> **What you are asked to do**
Search the material below for the string "cascade". Return every line that holds it.

> **Data provided**

(** C28.  The interrupt controllers of the PC: after [init_i8259_pic] every line but
    the cascade is masked, nothing is in service and the vectors start at 20h and
    28h; enabling or disabling a line changes the mask of this line only; the end
    of interrupt is refused for a line that is not masked, and otherwise clears
    the in-service bit of the line and, for a line of the slave, of the cascade. *)
Theorem i8259_ctrlr_correct {D} `{PicLaws D} (s : kst D) :
  (exists d, init_i8259_pic s = Ret 0 (with_ext s d) /\ ready d /\ (forall c, isr c d = 0) /\
     vbase false d = 0x20 /\ vbase true d = 0x28 /\ forall k, 0 <= k < 16 -> masked d k = negb (k =? 2)) /\
  forall irq, 0 <= irq < 16 -> ready (ext s) ->
    (exists d, i8259_disable_irq irq s = Ret tt (with_ext s d) /\ ready d /\ (forall c, isr c d = isr c (ext s)) /\
       forall k, 0 <= k < 16 -> masked d k = if decide (k = irq) then true else masked (ext s) k) /\
    (exists d, i8259_enable_irq irq s = Ret tt (with_ext s d) /\ ready d /\ (forall c, isr c d = isr c (ext s)) /\
       forall k, 0 <= k < 16 -> masked d k = if decide (k = irq) then false else masked (ext s) k) /\
    (if masked (ext s) irq
     then exists d, i8259_eoi_irq irq s = Ret tt (with_ext s d) /\ ready d /\
       forall c, imr c d = imr c (ext s) /\ isr c d = isr_after irq c (isr c (ext s))
     else i8259_eoi_irq irq s = Stop Assert).
Proof.
  split; [apply init_eq|]. intros irq Hi Hr. split_and!.
  - rewrite disable_set by done. destruct (set_line_eq true s irq Hi Hr) as (d & E & HO & Hm).
    exists d. split_and!; [done|by apply HO|apply HO|done].
  - rewrite enable_set by done. destruct (set_line_eq false s irq Hi Hr) as (d & E & HO & Hm).
    exists d. split_and!; [done|by apply HO|apply HO|done].
  - destruct (masked (ext s) irq) eqn:Em; [|by apply eoi_unmasked].
    destruct (eoi_eq s irq Hi Hr Em) as (d & E & Hr' & Hd). exists d. split_and!; [done|done|]. intros c. by destruct (Hd c) as (? & _ & ?).
Qed.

> **Answer space**
    the cascade is masked, nothing is in service and the vectors start at 20h and
    the in-service bit of the line and, for a line of the slave, of the cascade. *)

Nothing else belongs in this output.